The second problem that needs to be solved in my research is "How to introduce DWH
and OLAP technologies into a multi-agent based simulation system having to face huge amount of data?" The solution I propose in this thesis is the improvement of agent-based
4 Research Questions and Approach
platforms by adding new features, such as deep interactions with data warehouse systems as presented in Section 3.3 of Chapter 3.
1.2.2 Approach and achievements
In this thesis I propose a solution to handle the input and output of agent-based simulation models. The solution combines two aspects. The first deals with the status of the data, as a suitable solution should be able to manage empirical data gathered from the studied phenomenon or system as well as simulated data produced by simulations considered as in silico experiments on the same system. The second aspect concerns the use of a Business Intelligence (BI) solution envisaged as a system of data warehouse and analysis tools. A data warehouse includes a collection of data that supports decision-making processes (Inmon, 2005). Analysis tools may be data mining, statistical analysis, prediction analysis and so on. The services of a BI solution will help us to manage huge amount of historical data and make several analysis on such data.

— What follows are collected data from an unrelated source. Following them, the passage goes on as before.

(** Cross-origin headers; [true] when a preflight has been answered. *)
Definition cors_allowed (c : CORSConfig) (origin : string) : bool :=
  match AllowOrigins c with
  | [] => true
  | os => existsb (λ o, bool_decide (o = "*") || bool_decide (o = origin)) os
  end.

Definition serve_cors (r : Router) (req : Request) : M st bool :=
  let c := corsConfig r in
  let origin := Header_Get "Origin" (req_header req) in
  if negb (cors_Enabled c && negb (bool_decide (origin = "")) && cors_allowed c origin) then mret false
  else
    header "Access-Control-Allow-Origin" origin;;
    when (AllowCredentials c) (header "Access-Control-Allow-Credentials" "true");;
    if bool_decide (Method req = "OPTIONS") then
      when (negb (bool_decide (AllowMethods c = []))) (header "Access-Control-Allow-Methods" (Join ", " (AllowMethods c)));;
      when (negb (bool_decide (AllowHeaders c = []))) (header "Access-Control-Allow-Headers" (Join ", " (AllowHeaders c)));;
      when (0 <? cors_MaxAge c)%Z
        (header "Access-Control-Max-Age" (Strconv.FormatInt (float_to_int64 (Seconds (cors_MaxAge c)))));;
      onW (rw_WriteHeader 204);;
      mret true
    else
      when (negb (bool_decide (ExposeHeaders c = []))) (header "Access-Control-Expose-Headers" (Join ", " (ExposeHeaders c)));;
      mret false.

(** [true] when the request has been sent to https. *)
Definition serve_https (r : Router) (req : Request) : M st bool :=
  let isSecure := TLS req || bool_decide (Header_Get "X-Forwarded-Proto" (req_header req) = "https") in
  if forceHTTPS r && negb isSecure then
    onW (http_Redirect req ("https://" +:+ Host req +:+ RequestURI req) 301);; mret true
  else mret false.

Definition security_headers (r : Router) (req : Request) : M st unit :=
  header "X-Content-Type-Options" "nosniff";;
  header "X-Frame-Options" "SAMEORIGIN";;
  header "Referrer-Policy" "strict-origin-when-cross-origin";;
  header "Permissions-Policy" "geolocation=(), microphone=(), camera=()";;
  header "Cross-Origin-Opener-Policy" "same-origin";;
  header "Cross-Origin-Resource-Policy" "same-origin";;
  header "X-DNS-Prefetch-Control" "off";;
  when (forceHTTPS r) (header "Strict-Transport-Security" "max-age=31536000; includeSubDomains");;
  when (negb (bool_decide (csp r = "")) && negb (has_prefix_of (URL_Path req) (cspExemptPaths r)))
    (header "Content-Security-Policy" (csp r));;
  if shouldCache r (URL_Path req) then header "Cache-Control" "public, max-age=3600"
  else
    header "Cache-Control" "no-store, no-cache, must-revalidate, max-age=0";;
    header "Pragma" "no-cache";;
    header "Expires" "0".

(** The pool of contexts. *)
Definition pool_get : M st unit := modM (λ s,
  match s_pool s with
  | [] => set_ctx zero_context s
  | c :: p => set_pool p (set_ctx c s)
  end).
Definition pool_put : M st unit := modM (λ s,
  let c := reset None (s_ctx s) in set_pool (c :: s_pool s) (set_ctx c s)).

(** The deferred save: the store's cookies go to the response's header. *)
Definition save_session : M st unit := λ s,
  match c_session (s_ctx s) with
  | None => (Done (), s)
  | Some x =>
      match Session_Save x (s_store s) with
      | Panic p => (Crash p, s)
      | Ret (_, x', w') =>
          let s := set_ctx (with_session (Some x') (s_ctx s)) s in
          let s := set_store (RedisStore.mkWorld (sw_redis w') [] (sw_draws w')) s in
          (foldr (λ c m, onW (add_cookie c);; m) (mret ()) (sw_cookies w')) s
      end
  end.

(** The signed browser cookie. *)
Definition compute_hmac (r : Router) (ua salt : string) : string := hmac_hex (browserSecret r) (salt +:+ ":" +:+ ua).
Definition user_agent (req : Request) : string :=
  let ua := Header_Get "User-Agent" (req_header req) in if bool_decide (ua = "") then "unknown-ua" else ua.

Definition valid_browser (r : Router) (ua v : string) : bool :=
  match Split "."%char v with
  | [salt; sig] =>
      negb (bool_decide (salt = "")) && negb (bool_decide (sig = "")) && bool_decide (sig = compute_hmac r ua salt)
  | _ => false
  end.

Definition new_browser (r : Router) (ua rnd : string) : string :=
  let salt := hex_EncodeToString rnd in salt +:+ "." +:+ compute_hmac r ua salt.

Definition browser_cookie (r : Router) (rnd : Random) (req : Request) : M st unit :=
  when (browserCookieEnabled r) (
    let ua := user_agent req in
    let sent := default "" (Request_Cookie (browserCookieName r) req) in
    let isValid := negb (bool_decide (sent = "")) && valid_browser r ua sent in
    let currentVal := if isValid then sent else new_browser r ua (rnd_browser rnd) in
    on_ctx (with_browser currentVal isValid);;
    onW (add_cookie (mkCookie (browserCookieName r) currentVal
      (Session.mkOptions "/" (30 * 86400) true (forceHTTPS r) (sameSite r))))).

(** The session of the request, with its token. *)
Definition set_path (p : string) (x : raw_session) : raw_session :=
  let o := raw_Options x in
  mkRaw (raw_ID x) (raw_Values x) (Session.mkOptions p (MaxAge o) (HttpOnly o) (Secure o) (SameSite o)) (raw_IsNew x) (raw_name x).

Definition open_session (r : Router) (rnd : Random) (req : Request) : M st unit :=
  when (sessions_on r) (λ s,
    let '(name, path) :=
      match sessionResolver r with
      | None => ("sessions", "")
      | Some f => let '(n, p) := f req in if bool_decide (n = "") then ("sessions", "") else (n, p)
      end in
    let x := (store_New name (Request_Cookie name req) (s_store s)).1 in
    let x := if bool_decide (path = "") then x else set_path path x in
    let sess := NewSession (Some x) in
    (on_ctx (with_session (Some sess));;
     match Session_Get "_t" sess with
     | VNil => on_session (Session_Set "_t" (VString (hex_EncodeToString (rnd_token rnd))))
     | _ => mret ()
     end) s).

(** [true] when the request has been refused. *)
Definition rate_limit (r : Router) (now : Z) (req : Request) : M st bool :=
  if negb (rateLimiter r) then mret false
  else
    sess ← ctx c_session;
    lim ← getM s_lim;
    let '(ok, lim') := limiter_Allow now (keyFunc r req sess) lim in
    modM (set_lim lim');;
    if ok : bool then mret false
    else
      modM (λ s, set_metrics (IncRateLimited <$> s_metrics s) s);;
      header "Content-Type" "text/plain; charset=utf-8";;
      header "Retry-After" "1";;
      onW (rw_WriteHeader 429);;
      onW (rw_Write "Too Many Requests");;
      mret true.

Definition server_error : M st unit := onW (http_Error "Internal Server Error" 500).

I planned to organize my research as follows:
First, I studied the current state of the art on the two aspects (multi-agent simulation platform and business intelligence solutions) and researched related works on the management and analysis of input/output data of simulation models. The contribution of this first step is the state the art of my research. It is the background knowledge for the next steps.
Secondly, I proposed a conceptual framework that can help us to manage the input and output of both the simulation models and analysis models; to aggregate the empirical data and simulated data, which can be used for calibration and validation. The result of the second step is an article concerning the global architecture of our combined framework of multi-agent simulation platform and BI solution.

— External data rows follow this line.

(* ===== verification/RouterSafety.v ===== *)
(** * Properties of the request pipeline *)

From S2P Require Import Prelude GoStrings GoValue HttpErr RouterTree Session RedisStore Crypto RateLimit.
From S2P Require Import RedisRateLimit Http Net Waf Metrics DbModel DbPrepared DbExec DbBuilder DbSafety DbFacade.
From S2P Require Import Context Router.
From Stdlib Require Import Ascii.
Import Strings.

(** ** The gauge of requests in flight *)

Section InFlight.
Context {W SW L : Type} `{ResponseWriter W} `{StatusWriter W} `{RateLimitStore L} `{Hmac} `{JsonEncoder}
  `{RedirectText} `{SessionStore (store_world SW)} `{RegexpEngine} `{Unicode} `{Platform} `{Driver}.
#[local] Abbreviation st := (rstate W SW L).

Definition in_flight (s : st) : option Z := inFlight <$> s_metrics s.

(** The application's functions do not touch what [f] sees. *)
Record app_keeps {X} (f : st → X) (r : @Router W SW L _) : Prop := {
  app_routes m p h ps : FindRoute (tree r) m p = (Some h, ps) → keeps f h;
  app_noRoute h : chain (noRoute r) (middleware r) = Some h → keeps f h;
  app_noMethod h : chain (noMethod r) (middleware r) = Some h → keeps f h;
  app_error code msg e : keeps f (errorHandler r code msg e);
  app_scope m : requestScopeFunc r = Some m → keeps f m;
}.

Lemma in_flight_w w (s : st) : in_flight (set_w w s) = in_flight s. Proof. done. Qed.
Lemma in_flight_ctx c (s : st) : in_flight (set_ctx c s) = in_flight s. Proof. done. Qed.
Lemma in_flight_db d (s : st) : in_flight (set_db d s) = in_flight s. Proof. done. Qed.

Third, I implemented the logical framework on the GAMA platform and I also gave a use case that applies the framework in building the Brown Plant Hopper (BPH) Prediction model. The contribution of this step is an article to present the concrete implementation of the logical framework (step 2) on GAMA platform and an application of the framework.
Fourth, I applied the framework to the calibration and validation of a simulation model to demonstrate the benefits of the proposed framework. The result of this step is an article about the application of the proposed framework to calibrate and validate an agent-based simulation model.
1.3
Organization of the Document
The thesis is organized into the following six chapters:
Chapter 1: INTRODUCTION
This chapter presents the problematic of data management in agent-based simulation and the approach, which has been adopted to solve the research question. In addition, this chapter also presents the important notations and links between the chapters of the thesis as a theoretical framework for the reader.